Information shown

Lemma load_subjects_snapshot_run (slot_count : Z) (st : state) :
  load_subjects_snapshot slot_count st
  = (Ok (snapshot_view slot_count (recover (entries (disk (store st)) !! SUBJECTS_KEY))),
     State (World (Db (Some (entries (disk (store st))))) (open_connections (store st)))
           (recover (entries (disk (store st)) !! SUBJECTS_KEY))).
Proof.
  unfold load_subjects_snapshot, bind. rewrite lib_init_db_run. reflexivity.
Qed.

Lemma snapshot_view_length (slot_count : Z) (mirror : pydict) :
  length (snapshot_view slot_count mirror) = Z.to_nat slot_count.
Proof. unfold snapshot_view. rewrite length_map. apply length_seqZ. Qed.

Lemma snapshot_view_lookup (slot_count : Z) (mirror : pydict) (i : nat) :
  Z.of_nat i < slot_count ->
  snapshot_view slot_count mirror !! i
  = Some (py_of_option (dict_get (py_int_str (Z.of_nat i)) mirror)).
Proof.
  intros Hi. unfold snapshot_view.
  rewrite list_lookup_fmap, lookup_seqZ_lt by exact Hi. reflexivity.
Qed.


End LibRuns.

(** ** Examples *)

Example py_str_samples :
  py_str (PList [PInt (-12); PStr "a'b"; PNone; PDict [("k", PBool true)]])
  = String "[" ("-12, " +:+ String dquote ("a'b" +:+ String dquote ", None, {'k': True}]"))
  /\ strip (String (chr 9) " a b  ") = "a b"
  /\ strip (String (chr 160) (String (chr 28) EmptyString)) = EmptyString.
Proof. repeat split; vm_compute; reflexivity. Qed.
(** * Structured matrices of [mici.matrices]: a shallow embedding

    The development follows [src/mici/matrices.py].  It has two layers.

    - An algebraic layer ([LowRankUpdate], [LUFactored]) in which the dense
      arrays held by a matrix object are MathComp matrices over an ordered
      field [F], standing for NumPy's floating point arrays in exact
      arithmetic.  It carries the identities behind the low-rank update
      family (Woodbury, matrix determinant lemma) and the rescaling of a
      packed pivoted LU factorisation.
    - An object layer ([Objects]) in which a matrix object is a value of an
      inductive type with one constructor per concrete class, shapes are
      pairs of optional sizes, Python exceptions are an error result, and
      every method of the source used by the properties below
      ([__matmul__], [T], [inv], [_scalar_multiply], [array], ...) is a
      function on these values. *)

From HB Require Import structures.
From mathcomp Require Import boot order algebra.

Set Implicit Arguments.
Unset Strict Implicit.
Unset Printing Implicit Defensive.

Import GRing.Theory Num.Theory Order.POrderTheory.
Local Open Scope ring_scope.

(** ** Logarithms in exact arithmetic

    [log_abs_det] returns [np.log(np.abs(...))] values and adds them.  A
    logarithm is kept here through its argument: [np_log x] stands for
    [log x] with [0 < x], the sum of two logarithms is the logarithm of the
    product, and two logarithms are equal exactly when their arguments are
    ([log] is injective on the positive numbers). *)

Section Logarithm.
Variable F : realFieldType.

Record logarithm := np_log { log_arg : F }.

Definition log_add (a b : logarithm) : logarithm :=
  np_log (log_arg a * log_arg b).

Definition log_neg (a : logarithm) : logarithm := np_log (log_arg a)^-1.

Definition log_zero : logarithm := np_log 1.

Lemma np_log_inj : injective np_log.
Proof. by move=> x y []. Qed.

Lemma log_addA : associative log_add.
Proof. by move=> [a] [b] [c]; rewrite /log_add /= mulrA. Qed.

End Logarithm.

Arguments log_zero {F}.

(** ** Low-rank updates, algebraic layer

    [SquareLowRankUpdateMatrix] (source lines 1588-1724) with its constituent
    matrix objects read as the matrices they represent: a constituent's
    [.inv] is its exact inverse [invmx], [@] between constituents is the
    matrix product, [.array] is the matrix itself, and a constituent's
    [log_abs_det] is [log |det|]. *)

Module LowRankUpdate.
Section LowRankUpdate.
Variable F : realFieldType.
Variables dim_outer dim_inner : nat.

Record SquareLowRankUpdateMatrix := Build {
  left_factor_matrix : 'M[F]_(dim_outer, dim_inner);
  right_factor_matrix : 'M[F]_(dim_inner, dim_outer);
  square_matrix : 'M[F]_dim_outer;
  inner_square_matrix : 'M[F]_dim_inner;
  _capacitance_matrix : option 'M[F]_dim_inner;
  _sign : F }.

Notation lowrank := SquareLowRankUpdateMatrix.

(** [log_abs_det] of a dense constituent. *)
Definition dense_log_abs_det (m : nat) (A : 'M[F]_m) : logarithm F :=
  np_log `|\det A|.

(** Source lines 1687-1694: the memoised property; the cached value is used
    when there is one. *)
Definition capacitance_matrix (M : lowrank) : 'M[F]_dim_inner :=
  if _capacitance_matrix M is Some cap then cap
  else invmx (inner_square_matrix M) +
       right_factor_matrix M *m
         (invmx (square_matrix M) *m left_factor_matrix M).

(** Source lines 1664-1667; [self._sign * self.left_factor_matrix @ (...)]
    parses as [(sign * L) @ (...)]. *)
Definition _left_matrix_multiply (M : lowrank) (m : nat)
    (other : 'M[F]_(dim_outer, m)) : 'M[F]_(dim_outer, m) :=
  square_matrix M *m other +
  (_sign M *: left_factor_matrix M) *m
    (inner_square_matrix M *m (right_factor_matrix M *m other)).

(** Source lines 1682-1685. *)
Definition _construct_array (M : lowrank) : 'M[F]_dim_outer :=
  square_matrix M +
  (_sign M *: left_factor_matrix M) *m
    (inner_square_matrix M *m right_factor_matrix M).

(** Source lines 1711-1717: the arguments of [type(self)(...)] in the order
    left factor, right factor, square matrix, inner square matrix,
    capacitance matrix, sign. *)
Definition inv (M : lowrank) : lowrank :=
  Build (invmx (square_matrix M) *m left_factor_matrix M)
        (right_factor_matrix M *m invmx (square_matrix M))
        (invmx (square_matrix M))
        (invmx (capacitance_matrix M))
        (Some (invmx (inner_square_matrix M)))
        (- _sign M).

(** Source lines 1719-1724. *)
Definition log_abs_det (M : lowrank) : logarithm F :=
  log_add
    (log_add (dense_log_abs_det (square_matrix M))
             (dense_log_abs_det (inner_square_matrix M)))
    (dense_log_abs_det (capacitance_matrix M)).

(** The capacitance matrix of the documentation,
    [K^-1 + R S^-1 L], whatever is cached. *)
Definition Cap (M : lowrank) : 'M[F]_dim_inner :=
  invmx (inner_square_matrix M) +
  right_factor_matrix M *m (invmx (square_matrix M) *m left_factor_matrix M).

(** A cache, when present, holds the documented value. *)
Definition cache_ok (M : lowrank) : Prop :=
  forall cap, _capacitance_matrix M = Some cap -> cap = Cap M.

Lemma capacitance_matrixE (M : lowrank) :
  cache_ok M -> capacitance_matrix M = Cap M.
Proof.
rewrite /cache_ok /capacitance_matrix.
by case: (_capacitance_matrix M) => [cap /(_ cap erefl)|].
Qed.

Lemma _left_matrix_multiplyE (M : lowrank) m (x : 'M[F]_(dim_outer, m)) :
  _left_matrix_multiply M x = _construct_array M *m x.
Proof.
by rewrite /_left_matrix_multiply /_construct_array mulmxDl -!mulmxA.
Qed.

==

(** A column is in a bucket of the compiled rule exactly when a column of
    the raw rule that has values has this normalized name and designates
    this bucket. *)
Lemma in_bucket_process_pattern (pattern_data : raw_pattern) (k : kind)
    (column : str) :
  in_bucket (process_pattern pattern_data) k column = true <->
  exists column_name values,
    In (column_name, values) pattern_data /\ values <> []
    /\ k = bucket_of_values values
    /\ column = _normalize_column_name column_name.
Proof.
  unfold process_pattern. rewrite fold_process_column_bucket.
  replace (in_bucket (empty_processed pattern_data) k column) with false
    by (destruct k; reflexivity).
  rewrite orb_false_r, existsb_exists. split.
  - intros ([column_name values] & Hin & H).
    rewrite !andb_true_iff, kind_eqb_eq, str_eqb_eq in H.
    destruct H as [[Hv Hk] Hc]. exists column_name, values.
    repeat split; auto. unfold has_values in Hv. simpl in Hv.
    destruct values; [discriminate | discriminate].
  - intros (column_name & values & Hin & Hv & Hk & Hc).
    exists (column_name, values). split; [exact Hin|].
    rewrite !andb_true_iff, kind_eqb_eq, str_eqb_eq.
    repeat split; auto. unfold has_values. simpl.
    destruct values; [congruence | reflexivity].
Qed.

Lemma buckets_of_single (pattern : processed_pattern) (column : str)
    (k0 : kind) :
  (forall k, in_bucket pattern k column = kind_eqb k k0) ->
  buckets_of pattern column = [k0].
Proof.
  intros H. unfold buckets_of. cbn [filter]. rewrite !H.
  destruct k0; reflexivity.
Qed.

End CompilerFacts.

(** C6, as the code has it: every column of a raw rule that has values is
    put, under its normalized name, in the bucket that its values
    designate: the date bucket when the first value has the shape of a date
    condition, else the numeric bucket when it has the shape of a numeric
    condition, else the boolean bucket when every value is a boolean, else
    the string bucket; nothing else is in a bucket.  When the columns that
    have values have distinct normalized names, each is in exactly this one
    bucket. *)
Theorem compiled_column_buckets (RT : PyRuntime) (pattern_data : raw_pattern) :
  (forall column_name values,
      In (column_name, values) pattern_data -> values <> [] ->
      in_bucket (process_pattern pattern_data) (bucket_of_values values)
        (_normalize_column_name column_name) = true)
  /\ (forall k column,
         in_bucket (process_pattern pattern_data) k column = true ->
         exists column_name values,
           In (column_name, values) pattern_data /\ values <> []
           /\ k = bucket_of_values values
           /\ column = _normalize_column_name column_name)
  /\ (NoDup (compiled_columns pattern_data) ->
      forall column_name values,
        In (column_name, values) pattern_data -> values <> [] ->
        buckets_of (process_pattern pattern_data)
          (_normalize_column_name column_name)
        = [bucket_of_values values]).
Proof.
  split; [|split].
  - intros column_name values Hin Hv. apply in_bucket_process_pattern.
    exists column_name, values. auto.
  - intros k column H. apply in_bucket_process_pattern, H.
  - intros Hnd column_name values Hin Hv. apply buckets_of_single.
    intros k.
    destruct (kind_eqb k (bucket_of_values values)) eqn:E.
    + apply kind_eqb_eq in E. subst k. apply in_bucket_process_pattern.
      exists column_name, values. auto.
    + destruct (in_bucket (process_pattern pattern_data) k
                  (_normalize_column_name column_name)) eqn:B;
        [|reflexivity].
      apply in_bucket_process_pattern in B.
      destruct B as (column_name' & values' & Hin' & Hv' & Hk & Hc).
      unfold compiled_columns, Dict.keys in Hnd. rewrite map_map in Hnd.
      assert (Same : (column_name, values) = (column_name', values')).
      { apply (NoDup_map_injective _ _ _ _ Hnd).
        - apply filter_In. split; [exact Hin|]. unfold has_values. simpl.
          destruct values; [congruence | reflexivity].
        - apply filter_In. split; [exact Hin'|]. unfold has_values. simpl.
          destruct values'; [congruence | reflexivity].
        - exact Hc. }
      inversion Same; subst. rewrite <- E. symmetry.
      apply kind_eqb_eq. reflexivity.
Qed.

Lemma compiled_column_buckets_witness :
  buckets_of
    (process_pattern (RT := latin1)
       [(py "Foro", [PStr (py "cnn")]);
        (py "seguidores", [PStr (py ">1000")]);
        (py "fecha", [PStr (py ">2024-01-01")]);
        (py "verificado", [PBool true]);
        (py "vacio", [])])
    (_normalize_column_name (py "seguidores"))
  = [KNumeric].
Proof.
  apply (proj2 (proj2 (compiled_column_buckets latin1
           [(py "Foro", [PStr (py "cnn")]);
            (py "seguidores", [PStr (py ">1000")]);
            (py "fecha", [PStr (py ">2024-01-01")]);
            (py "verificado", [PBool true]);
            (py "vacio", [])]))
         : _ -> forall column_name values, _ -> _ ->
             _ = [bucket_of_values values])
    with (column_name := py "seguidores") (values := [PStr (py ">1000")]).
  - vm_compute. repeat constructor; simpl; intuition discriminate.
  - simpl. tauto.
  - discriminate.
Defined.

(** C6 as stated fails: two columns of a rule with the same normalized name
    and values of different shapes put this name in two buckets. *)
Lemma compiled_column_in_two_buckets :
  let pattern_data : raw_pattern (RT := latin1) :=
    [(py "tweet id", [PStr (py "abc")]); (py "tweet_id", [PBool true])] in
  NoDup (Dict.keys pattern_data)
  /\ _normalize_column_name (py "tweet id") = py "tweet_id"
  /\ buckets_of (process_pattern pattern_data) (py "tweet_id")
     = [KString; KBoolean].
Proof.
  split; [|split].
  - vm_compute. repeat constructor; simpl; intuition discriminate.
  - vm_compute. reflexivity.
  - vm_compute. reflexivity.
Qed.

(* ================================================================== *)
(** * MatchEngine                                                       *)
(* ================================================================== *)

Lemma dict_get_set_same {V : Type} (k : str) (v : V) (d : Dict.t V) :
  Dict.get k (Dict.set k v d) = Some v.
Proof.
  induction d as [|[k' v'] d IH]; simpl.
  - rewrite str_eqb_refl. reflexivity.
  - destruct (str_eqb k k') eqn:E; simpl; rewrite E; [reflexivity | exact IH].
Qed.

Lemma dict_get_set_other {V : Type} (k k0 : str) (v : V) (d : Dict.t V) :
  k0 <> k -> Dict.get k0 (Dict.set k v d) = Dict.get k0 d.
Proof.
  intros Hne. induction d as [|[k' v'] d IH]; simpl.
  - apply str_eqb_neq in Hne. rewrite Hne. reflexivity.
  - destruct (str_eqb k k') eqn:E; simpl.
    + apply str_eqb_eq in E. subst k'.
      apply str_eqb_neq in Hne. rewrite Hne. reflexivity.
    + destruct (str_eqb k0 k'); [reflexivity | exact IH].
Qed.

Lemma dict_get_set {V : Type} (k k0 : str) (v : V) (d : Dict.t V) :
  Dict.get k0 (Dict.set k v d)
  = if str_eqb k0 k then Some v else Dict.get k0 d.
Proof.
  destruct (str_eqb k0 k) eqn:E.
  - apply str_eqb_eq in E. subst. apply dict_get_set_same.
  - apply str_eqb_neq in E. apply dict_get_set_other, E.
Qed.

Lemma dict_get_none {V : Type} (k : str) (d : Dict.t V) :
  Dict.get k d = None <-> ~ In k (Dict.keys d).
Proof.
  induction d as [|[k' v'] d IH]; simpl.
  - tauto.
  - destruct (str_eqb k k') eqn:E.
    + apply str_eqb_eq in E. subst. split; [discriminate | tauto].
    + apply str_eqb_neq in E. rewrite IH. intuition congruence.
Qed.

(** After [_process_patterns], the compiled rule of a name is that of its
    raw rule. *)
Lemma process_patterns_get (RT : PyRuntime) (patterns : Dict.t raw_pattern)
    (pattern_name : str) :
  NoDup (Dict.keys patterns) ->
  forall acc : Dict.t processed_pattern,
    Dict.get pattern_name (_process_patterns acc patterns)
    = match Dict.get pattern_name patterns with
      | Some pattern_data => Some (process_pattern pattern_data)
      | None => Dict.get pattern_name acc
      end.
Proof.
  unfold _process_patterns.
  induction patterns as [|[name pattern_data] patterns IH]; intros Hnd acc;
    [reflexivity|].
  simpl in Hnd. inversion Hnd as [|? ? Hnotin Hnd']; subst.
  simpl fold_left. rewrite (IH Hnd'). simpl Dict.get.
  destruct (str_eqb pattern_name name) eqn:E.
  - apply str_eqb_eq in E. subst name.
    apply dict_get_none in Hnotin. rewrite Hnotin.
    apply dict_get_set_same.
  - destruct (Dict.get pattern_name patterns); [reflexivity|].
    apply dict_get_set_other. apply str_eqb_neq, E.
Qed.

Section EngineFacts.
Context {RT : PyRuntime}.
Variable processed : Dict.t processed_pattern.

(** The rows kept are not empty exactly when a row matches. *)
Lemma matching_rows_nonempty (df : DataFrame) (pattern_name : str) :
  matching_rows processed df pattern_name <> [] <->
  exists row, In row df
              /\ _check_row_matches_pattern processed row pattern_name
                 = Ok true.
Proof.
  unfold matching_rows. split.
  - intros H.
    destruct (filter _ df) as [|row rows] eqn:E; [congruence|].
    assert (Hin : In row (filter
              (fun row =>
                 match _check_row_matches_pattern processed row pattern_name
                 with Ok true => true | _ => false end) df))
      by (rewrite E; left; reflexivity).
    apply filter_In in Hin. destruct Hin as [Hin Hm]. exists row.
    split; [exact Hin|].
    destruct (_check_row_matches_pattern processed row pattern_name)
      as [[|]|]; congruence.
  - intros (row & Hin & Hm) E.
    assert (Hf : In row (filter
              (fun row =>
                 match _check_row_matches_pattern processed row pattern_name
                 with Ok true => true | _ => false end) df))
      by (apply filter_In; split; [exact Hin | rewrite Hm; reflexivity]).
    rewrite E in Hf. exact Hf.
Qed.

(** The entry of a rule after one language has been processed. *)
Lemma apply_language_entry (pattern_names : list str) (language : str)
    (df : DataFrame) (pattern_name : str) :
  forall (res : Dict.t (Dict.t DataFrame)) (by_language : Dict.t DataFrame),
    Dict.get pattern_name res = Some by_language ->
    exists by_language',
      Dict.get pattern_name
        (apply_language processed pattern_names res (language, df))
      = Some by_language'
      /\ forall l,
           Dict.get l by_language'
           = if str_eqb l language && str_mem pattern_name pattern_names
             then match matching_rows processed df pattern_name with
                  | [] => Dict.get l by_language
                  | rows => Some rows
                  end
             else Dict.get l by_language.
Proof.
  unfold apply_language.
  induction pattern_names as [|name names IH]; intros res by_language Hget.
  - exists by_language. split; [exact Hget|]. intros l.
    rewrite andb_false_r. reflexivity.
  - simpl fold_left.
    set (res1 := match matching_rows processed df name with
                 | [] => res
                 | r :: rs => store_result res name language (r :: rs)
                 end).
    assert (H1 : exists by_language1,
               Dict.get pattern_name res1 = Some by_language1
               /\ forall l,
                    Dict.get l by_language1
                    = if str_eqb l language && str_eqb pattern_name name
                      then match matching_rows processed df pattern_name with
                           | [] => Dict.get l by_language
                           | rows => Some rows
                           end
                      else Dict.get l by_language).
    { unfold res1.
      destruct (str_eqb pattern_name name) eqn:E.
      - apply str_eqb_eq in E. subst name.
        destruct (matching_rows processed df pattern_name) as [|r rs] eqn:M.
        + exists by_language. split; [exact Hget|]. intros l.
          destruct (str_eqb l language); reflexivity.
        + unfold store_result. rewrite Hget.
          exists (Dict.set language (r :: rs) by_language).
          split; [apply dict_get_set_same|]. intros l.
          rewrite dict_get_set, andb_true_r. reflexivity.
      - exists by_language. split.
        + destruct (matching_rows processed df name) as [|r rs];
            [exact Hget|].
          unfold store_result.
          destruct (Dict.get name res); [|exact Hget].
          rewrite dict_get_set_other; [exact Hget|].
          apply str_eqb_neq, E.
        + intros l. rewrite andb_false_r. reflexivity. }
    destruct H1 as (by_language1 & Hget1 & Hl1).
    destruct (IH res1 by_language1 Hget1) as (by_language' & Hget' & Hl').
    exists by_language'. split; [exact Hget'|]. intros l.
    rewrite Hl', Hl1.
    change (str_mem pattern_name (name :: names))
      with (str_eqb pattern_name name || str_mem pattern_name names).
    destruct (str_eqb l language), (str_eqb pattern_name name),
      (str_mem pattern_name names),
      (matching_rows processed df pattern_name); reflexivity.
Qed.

...

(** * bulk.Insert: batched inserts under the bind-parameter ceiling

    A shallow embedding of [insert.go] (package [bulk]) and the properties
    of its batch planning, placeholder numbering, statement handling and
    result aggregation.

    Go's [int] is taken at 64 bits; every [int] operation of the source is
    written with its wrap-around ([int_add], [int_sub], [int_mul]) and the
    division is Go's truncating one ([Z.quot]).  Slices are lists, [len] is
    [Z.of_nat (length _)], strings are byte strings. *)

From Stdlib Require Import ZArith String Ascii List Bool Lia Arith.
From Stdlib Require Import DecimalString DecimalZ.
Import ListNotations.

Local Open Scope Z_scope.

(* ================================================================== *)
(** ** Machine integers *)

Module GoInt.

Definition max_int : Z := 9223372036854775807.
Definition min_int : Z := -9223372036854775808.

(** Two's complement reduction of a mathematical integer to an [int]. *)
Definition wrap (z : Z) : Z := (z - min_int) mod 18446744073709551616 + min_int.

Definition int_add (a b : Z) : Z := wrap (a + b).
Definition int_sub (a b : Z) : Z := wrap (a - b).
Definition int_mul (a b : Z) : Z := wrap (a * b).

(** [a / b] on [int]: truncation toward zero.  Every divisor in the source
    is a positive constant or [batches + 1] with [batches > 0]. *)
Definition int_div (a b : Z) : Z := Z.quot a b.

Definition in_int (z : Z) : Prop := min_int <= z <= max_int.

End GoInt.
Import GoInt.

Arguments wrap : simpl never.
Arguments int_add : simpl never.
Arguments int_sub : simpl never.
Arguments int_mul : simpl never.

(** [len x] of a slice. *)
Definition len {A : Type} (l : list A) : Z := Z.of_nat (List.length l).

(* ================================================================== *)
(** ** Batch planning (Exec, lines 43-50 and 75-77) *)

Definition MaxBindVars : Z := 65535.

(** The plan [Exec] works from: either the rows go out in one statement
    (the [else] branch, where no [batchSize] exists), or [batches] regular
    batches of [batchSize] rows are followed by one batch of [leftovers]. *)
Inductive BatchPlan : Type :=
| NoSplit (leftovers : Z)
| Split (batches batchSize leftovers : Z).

Problem details
Taking the records above, retype every line from the one with "condition, else the boolean" down to the one with "in_bucket (process_pattern pattern_data) (bucket_of_values", exactly and with nothing else.

Output
    condition, else the boolean bucket when every value is a boolean, else
    the string bucket; nothing else is in a bucket.  When the columns that
    have values have distinct normalized names, each is in exactly this one
    bucket. *)
Theorem compiled_column_buckets (RT : PyRuntime) (pattern_data : raw_pattern) :
  (forall column_name values,
      In (column_name, values) pattern_data -> values <> [] ->
      in_bucket (process_pattern pattern_data) (bucket_of_values values)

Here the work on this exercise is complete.